Yesterday, I found the diskette with most of the 2nd draft of the novel I was writing back in the 80's. When I got my first computer, the 25 MHz 386, I mostly wanted to put the novel on it. I'm not sure what happened, why I stopped. It may have been the obsession I developed with starting a career in the computer field. I remembered that 2nd draft as being incomplete, but yesterday I discovered it does have a conclusion, on typescript. So, all I have to do is finish typing it up on the computer, and I'll have a real live novel ms. The part that's already on disk is 42,000 words.
And I like it.
It's full of details I wouild never be able to remember if I tried to write it now. I had forgotten about that cord you used to pull to tell the bus driver to stop, and I didn't remember that LA RTD bus windows had a greenish tint.
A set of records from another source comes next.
(** The part of [hw_fence_process_fence_array] behind the making of the join fence. *)
Lemma safe_join_children ch c array l j cd :
  l <> [] -> 0 <= j ->
  safe (fun d => client_at ch d /\ joining array l j d)
    (g <-- get_dma_fence array;
     let num_fences := zlen (array_fences g) in
     r <-- process_children (Z.to_nat num_fences) (cl_client_id c) j j array 0 false 0;
     let error_array i :=
       _cleanup_join_and_child_fences (cl_client_id c) i array j;;; ret (- EINVAL, j) in
     match r with
     | inl i => error_array i
     | inr signal_join_fence =>
         update_fence j (put_client_data (cl_client_id_ext c) cd);;;
         if signal_join_fence : bool then
           f <-- get_fence j;
           _fence_ctl_signal ch j j 0 cd (hf_error f) true;;;
           set_dma_flag array MSM_HW_FENCE_FLAG_SIGNALED_BIT;;;
           _hw_fence_process_join_fence array j false;;;
           ret (0, j)
         else if num_fences =? 0 then error_array 0
         else ret (0, j)
     end) (fun out _ => out.2 = j).
Proof.
  intros Hl Hj. set (pre := fun d => client_at ch d /\ joining array l j d).
  set (pre2 := fun d => client_at ch d /\ array_at array l d /\ in_table j d).
  assert (Stable stays pre2) as Hst by (unfold pre2; exact _).
  assert (forall B (m : DRV B) (r : Z), safe pre2 m anything -> safe pre2 (m;;; ret (r, j)) (fun out _ => out.2 = j)) as Hret.
  { intros B m r Hm. eapply safe_bind; [exact _|exact Hm|]. intros a. by apply safe_ret. }
  assert (forall d, pre2 d -> dma_at array d) as Hdma by (intros d (_ & ? & _); by eapply array_dma_at).
  apply (safe_get_array _ array l); [by intros d (_ & ? & _)|]. intros g Eg. cbv zeta. rewrite Eg.
  assert (0 < zlen l) as Hlen by (destruct l; [done|unfold zlen; simpl; lia]).
  eapply (safe_seq pre pre2); [by intros d (? & ? & ? & _)|exact _| |].
  { apply (safe_pre _ (joining array l j)); [by intros d _ [_ ?]|]. apply safe_weaken, safe_process_children; lia. }
  intros [i|b]; cbv beta.
  - apply (safe_fact (0 <= i < zlen l)); [intros d [_ Hi]; by apply Hi|]. intros Hi.
    apply (safe_pre _ pre2); [by intros d _ [? _]|]. apply Hret.
    apply (safe_pre _ (array_at array l)); [by intros d _ (_ & ? & _)|]. by apply safe_cleanup_join.
  - apply (safe_pre _ pre2); [by intros d _ [? _]|].
    eapply (safe_seq pre2 pre2); [done|exact _|apply safe_update_fence; [by intros d (_ & _ & ?)|apply put_client_data_ok]|].
    intros []. apply (safe_pre _ pre2); [by intros d _ [? _]|]. destruct b.
    2: { destruct (Z.eqb_spec (zlen l) 0); [lia|]. by apply safe_ret. }
    eapply (safe_seq pre2 pre2); [done|exact _|by apply safe_get_fence; intros d (_ & _ & ?)|].
    intros f. apply (safe_pre _ pre2); [by intros d _ [? _]|].
    eapply (safe_seq pre2 pre2); [done|exact _|by apply safe_ctl_signal; intros d (? & _ & ?)|].
    intros r. apply (safe_pre _ pre2); [by intros d _ [? _]|].
    eapply (safe_seq pre2 pre2 _ _ anything); [done|exact _| |].
    + apply safe_ok; [auto with steps|]. intros d Hd Hp. destruct (Hdma d Hp) as [_ [ga Ega]].
      eapply wp_done; [by eapply set_dma_flag_run|]. by apply drv_ok_mark_dma.
    + intros []. apply (safe_pre _ pre2); [by intros d _ [? _]|]. apply Hret. by apply safe_drop_join.
Qed.

Lemma safe_process_array pre ch array l h0 cd :
  (forall d, pre d -> client_at ch d /\ array_at array l d) ->
  safe pre (hw_fence_process_fence_array ch array h0 cd) (fun out _ => out.1 = 0 -> 0 <= out.2).
Proof.
  intros Hc. set (pre2 := fun d => client_at ch d /\ array_at array l d).
  apply (safe_pre _ pre2); [by intros d _ ?; apply Hc|]. unfold hw_fence_process_fence_array.
  eapply (safe_seq pre2 pre2); [done|unfold pre2; exact _|by apply safe_get_client; intros d [? _]|].
  intros c. apply (safe_pre _ pre2); [by intros d _ [? _]|]. destruct (bad_client_data _ _); [by apply safe_ret|].
  eapply (safe_seq pre2 pre2); [done|unfold pre2; exact _|apply safe_make_join; intros d [_ ?]; by eapply array_dma_at|].
  intros [o j]. destruct o as [j'|].
  - apply (safe_fact (l <> [] /\ j = j' /\ 0 <= j)).
    { intros d [[_ (_ & Hl & _)] Hj]. destruct (Hj j' eq_refl) as (E & Hi & _). simpl in E. subst j'.
      split; [done|]. split; [done|]. apply Hi. }
    intros (Hl & <- & Hj).
    apply (safe_pre _ (fun d => client_at ch d /\ joining array l j d)).
    { intros d _ [[? ?] Hfound]. destruct (Hfound j eq_refl) as (_ & ? & ?). by split. }
    apply (safe_locked_update (fun d => client_at ch d /\ joining array l j d)).
    + by intros d (_ & _ & ? & _).
    + intros f. apply waited_ok.
    + by apply lock_neutral_intro.
    + intros d f (Hcl & Ha & Hi & Ho). split; [done|]. split; [|by split]. eapply stable, Ha. by apply stays_eq.
    + eapply safe_post; [by apply (safe_join_children ch c array l j cd)|]. intros [r j2] d _ Hj2 _. simpl in *. lia.
  - by apply safe_ret.
Qed.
It's probably a general rule that you shouldn't wait to write about your experiences, that you should hone your perceptions and your ability to describe them by writing about your experience all the time.
I used to do that. When did I stop, and why?
I'm pleased with that 2nd draft. By tinkering with autobiographical material I succeeded in creating characters I like, and experiences a lot more interesting than what really happened.
1 comment:
awesome! I love coming across something I've written a long time ago.